SEOUL, July 15 (Korea Bizwire) — A consortium led by a Chinese salvage company has been chosen as the preferred bidder for a multimillion dollar project to recover a sunken South Korean ferry, the South Korean government said Wednesday.
Last month, 27 firms in seven consortia submitted bids to salvage the ferry Sewol that sank off the country’s southwest coast in April last year, claiming more than 300 lives.
According to the Ministry of Oceans and Fisheries, the consortium led by China’s state-run Shanghai Salvage was picked as the preferred bidder for the operation.
The next was the consortium led by China Yantai Salvage, another state-run Chinese company, followed by another consortium comprised of worldwide salvage firm Titan Salvage and Dutch maritime operations company Svitzer, the ministry said.
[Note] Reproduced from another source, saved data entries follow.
(** ** Size and shape of the escaped text *)

Lemma string_length_app (s t : string) :
  String.length (s ++ t)%string = (String.length s + String.length t)%nat.
Proof. induction s as [| c s IH]; simpl; [reflexivity | now rewrite IH]. Qed.

Lemma vis_length c nextc :
  code c <> 0 ->
  Nat.leb (String.length (string_of_codes (vis (code c) VIS_CSTYLE nextc))) 4 = true.
Proof.
  destruct c as [[] [] [] [] [] [] [] []]; intros H;
    first [reflexivity | exfalso; apply H; reflexivity].
Qed.

(** X12.  The text [strvis(.., VIS_CSTYLE)] makes of a string is at most
    four times as long as the string, so that with its final NUL it fits the
    buffers [dump_device] gives it, of four times the size of the field
    (which holds the string and its NUL). *)
Theorem strvis_cstyle_length :
  forall s,
    (String.length (strvis s VIS_CSTYLE) <= 4 * String.length s)%nat
    /\ (String.length (strvis s VIS_CSTYLE) + 1 <= 4 * (String.length s + 1))%nat.
Proof.
  assert (H : forall s, (String.length (strvis s VIS_CSTYLE) <= 4 * String.length s)%nat).
  { induction s as [| c r IH]; [simpl; lia |].
    destruct (Z.eq_dec (code c) 0) as [E | E].
    - simpl strvis. rewrite E. simpl. lia.
    - rewrite strvis_cons by exact E. rewrite string_length_app.
      pose proof (vis_length c match r with EmptyString => 0 | String n _ => code n end E) as L.
      apply Nat.leb_le in L. simpl (String.length (String c r)). lia. }
  intros s. split; [apply H | specialize (H s); lia].
Qed.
Should negotiations with the Shanghai Salvage-led consortium fall through, the government will move on to the next consortium on the list until a final agreement is reached.
The focus will be made on technological prowess in the maritime salvage project, rather than on price, as South Korea seeks to retrieve the sunken ship without further damage in order to prevent the loss of any bodies believed to remain inside.
The ship sank on April 16 last year while en route to the country’s southern resort island of Jeju, killing 304 people, mostly high school students on a field trip.